Lemma live_entries_length k (m : gmap K (Node V)) q :
  NoDup q -> Z.of_nat (length (List.filter (entry_live k m) q)) <= cnt k m.
Proof.
  intros Hnd. unfold cnt. set (l := List.filter _ q).
  assert (NoDup (map fst l)) as Hnd'.
  { assert (NoDup l) as Hl by (by apply bfilter_NoDup).
    assert (forall e, e ∈ l -> entry_live k m e = true) as Hlive
      by (intros e He; rewrite list_elem_of_In in He; by apply filter_In in He as [_ ?]).
    clearbody l. induction Hl as [|[key s] l Hn Hl IH]; simpl; [constructor|].
    constructor; [|apply IH; intros e He; apply Hlive; by right].
    intros ([key' s'] & E & He)%list_elem_of_fmap. simpl in E. subst key'.
    pose proof (Hlive (key, s) ltac:(left)) as H1. pose proof (Hlive (key, s') ltac:(by right)) as H2.
    apply entry_live_spec in H1 as (n1 & ? & _ & <-). apply entry_live_spec in H2 as (n2 & ? & _ & <-).
    simplify_eq. done. }
  rewrite <- (length_map fst l), <- (size_list_to_set (C := gset K) _ Hnd'), <- size_dom.
  apply inj_le, subseteq_size. intros key. rewrite elem_of_list_to_set.
  intros ([key' s'] & -> & He)%list_elem_of_fmap. simpl.
  rewrite list_elem_of_In in He. apply filter_In in He as [_ He].
  apply entry_live_spec in He as (n & Hn & Hk & _). apply elem_of_dom. exists n.
  by apply map_lookup_filter_Some.
Qed.

Lemma cnt_vis x c k : inv x c -> cnt k (index c) <= live k c + 1.
Proof.
  intros Hi. rewrite (i_live _ _ Hi). unfold vis. destruct x as [key|]; [|lia].
  destruct (i_x _ _ Hi key eq_refl) as [s Hs]. rewrite (cnt_delete k _ _ _ Hs).
  destruct (decide _); lia.
Qed.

○ ○ ○ ○ ○

TASK DESCRIPTION
Retype exactly, please, only the lines of the entries that run from the one containing "apply entry_live_spec in H1" to the last.

OUTPUT FOR THIS EXERCISE
    apply entry_live_spec in H1 as (n1 & ? & _ & <-). apply entry_live_spec in H2 as (n2 & ? & _ & <-).
    simplify_eq. done. }
  rewrite <- (length_map fst l), <- (size_list_to_set (C := gset K) _ Hnd'), <- size_dom.
  apply inj_le, subseteq_size. intros key. rewrite elem_of_list_to_set.
  intros ([key' s'] & -> & He)%list_elem_of_fmap. simpl.
  rewrite list_elem_of_In in He. apply filter_In in He as [_ He].
  apply entry_live_spec in He as (n & Hn & Hk & _). apply elem_of_dom. exists n.
  by apply map_lookup_filter_Some.
Qed.

Lemma cnt_vis x c k : inv x c -> cnt k (index c) <= live k c + 1.
Proof.
  intros Hi. rewrite (i_live _ _ Hi). unfold vis. destruct x as [key|]; [|lia].
  destruct (i_x _ _ Hi key eq_refl) as [s Hs]. rewrite (cnt_delete k _ _ _ Hs).
  destruct (decide _); lia.
Qed.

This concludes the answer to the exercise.